§ **EXERCISE REQUIREMENTS**
Exactly as written, copy the lines of the data below from the first through the one containing "Definition f_of_int (z".

Saved data entries
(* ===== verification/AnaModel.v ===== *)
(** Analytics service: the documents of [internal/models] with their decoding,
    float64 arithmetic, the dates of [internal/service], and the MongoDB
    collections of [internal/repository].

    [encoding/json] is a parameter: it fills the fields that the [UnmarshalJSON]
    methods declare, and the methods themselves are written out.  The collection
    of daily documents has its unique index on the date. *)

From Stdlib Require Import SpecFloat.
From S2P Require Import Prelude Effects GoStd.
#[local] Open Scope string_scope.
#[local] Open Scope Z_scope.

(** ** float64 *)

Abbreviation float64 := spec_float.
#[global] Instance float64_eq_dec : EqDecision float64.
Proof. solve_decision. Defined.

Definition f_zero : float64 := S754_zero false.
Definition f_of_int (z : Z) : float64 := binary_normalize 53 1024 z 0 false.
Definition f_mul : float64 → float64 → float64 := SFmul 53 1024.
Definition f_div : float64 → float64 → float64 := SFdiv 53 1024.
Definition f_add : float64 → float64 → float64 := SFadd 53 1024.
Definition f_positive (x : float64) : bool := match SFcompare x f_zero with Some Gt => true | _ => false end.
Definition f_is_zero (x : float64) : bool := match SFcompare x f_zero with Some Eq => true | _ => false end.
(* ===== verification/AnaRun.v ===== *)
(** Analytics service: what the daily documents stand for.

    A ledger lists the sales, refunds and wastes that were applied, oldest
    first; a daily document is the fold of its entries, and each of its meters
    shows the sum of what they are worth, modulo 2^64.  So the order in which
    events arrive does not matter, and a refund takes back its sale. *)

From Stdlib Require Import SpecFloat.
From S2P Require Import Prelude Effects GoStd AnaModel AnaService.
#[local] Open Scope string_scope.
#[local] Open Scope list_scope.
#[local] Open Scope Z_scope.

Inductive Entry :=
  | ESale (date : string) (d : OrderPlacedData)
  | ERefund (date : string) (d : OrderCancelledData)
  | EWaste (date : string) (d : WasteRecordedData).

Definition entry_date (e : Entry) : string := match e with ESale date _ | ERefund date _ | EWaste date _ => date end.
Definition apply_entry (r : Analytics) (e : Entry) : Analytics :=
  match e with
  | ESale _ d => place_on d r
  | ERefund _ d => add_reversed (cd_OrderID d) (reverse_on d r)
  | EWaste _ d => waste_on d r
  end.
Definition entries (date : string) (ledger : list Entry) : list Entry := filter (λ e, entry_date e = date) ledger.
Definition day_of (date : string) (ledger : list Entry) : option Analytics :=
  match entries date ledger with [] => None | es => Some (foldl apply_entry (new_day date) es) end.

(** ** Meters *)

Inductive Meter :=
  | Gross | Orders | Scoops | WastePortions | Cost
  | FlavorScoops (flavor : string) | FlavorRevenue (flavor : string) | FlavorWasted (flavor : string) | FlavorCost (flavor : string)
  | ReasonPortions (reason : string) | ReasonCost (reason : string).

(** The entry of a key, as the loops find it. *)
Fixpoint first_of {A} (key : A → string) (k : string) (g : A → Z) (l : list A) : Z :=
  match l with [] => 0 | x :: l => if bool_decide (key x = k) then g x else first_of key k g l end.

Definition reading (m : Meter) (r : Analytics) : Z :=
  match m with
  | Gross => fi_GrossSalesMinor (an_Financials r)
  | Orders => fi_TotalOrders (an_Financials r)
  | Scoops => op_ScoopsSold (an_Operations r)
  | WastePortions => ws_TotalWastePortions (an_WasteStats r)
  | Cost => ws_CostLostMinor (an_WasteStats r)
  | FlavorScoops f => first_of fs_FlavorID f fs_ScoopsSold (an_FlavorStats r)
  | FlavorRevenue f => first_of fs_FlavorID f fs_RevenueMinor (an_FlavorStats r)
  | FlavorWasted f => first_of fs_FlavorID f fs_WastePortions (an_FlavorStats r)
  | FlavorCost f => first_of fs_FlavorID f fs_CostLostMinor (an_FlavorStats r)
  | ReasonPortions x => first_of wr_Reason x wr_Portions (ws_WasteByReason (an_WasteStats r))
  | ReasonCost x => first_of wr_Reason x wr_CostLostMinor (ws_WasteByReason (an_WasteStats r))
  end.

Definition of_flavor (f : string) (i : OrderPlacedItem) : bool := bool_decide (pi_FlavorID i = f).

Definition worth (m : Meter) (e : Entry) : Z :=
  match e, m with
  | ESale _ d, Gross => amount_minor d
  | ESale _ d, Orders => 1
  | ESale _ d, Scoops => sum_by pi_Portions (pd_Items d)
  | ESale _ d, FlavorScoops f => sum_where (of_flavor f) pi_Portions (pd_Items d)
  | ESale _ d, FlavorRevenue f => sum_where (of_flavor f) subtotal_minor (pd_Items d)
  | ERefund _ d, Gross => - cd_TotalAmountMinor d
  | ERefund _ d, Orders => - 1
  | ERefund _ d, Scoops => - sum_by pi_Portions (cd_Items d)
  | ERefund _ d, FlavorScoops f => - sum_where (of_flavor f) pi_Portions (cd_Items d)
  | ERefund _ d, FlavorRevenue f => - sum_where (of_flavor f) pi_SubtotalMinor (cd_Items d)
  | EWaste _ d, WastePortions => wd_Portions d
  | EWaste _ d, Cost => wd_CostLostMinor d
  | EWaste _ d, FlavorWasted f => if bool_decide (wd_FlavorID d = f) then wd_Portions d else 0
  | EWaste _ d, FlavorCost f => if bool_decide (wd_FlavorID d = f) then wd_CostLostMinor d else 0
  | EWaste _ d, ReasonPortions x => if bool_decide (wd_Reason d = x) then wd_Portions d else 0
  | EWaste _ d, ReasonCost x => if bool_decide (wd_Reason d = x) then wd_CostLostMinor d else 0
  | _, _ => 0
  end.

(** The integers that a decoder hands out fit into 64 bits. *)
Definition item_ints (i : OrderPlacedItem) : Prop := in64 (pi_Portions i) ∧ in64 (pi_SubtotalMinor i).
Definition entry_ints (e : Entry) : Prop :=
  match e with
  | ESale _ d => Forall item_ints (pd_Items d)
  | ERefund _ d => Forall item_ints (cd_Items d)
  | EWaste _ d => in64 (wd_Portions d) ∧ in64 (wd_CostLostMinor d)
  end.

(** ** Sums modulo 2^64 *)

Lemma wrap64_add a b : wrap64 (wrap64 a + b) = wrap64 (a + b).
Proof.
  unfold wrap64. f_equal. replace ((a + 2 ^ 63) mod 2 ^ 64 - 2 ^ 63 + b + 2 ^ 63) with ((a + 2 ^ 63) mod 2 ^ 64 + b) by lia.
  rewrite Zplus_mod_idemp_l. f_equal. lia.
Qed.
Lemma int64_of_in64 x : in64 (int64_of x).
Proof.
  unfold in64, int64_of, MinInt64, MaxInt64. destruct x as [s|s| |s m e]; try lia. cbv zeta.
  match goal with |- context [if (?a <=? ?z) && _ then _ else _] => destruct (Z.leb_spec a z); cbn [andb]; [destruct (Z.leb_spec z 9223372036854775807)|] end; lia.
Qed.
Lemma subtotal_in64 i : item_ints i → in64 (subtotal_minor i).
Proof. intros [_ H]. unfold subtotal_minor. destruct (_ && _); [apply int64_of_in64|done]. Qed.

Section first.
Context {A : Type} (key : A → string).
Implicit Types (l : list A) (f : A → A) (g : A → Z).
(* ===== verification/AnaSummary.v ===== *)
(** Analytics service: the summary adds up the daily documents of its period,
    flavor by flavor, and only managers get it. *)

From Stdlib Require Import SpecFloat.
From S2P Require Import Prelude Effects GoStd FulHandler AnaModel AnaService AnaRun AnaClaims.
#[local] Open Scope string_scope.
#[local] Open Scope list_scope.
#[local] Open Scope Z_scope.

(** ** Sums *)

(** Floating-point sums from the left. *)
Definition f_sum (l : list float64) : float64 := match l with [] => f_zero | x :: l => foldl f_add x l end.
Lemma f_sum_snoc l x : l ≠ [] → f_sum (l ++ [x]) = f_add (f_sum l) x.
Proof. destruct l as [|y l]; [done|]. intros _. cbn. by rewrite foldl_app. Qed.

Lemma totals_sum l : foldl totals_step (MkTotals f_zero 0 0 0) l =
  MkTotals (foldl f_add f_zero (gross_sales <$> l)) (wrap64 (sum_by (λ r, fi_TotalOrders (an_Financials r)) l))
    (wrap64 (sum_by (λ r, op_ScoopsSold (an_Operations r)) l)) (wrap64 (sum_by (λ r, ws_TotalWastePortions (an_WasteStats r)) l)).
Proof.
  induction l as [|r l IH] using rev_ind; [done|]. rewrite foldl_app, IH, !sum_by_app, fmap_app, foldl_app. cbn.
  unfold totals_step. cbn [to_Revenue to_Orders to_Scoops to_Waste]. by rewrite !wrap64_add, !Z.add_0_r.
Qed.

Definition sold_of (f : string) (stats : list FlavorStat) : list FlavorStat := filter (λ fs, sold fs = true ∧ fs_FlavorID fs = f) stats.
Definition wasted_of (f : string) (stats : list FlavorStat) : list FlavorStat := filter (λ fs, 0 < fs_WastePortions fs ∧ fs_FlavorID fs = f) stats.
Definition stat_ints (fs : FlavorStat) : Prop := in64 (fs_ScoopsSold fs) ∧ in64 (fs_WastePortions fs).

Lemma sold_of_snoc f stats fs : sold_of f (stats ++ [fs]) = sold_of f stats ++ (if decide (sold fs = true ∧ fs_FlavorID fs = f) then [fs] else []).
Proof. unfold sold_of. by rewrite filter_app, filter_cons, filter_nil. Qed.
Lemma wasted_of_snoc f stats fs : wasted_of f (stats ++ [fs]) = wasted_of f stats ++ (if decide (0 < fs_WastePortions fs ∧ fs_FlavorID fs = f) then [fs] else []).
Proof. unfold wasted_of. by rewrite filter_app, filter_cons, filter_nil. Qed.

§ **REPLY TO THE TASK**
(* ===== verification/AnaModel.v ===== *)
(** Analytics service: the documents of [internal/models] with their decoding,
    float64 arithmetic, the dates of [internal/service], and the MongoDB
    collections of [internal/repository].

    [encoding/json] is a parameter: it fills the fields that the [UnmarshalJSON]
    methods declare, and the methods themselves are written out.  The collection
    of daily documents has its unique index on the date. *)

From Stdlib Require Import SpecFloat.
From S2P Require Import Prelude Effects GoStd.
#[local] Open Scope string_scope.
#[local] Open Scope Z_scope.

(** ** float64 *)

Abbreviation float64 := spec_float.
#[global] Instance float64_eq_dec : EqDecision float64.
Proof. solve_decision. Defined.

Definition f_zero : float64 := S754_zero false.
Definition f_of_int (z : Z) : float64 := binary_normalize 53 1024 z 0 false.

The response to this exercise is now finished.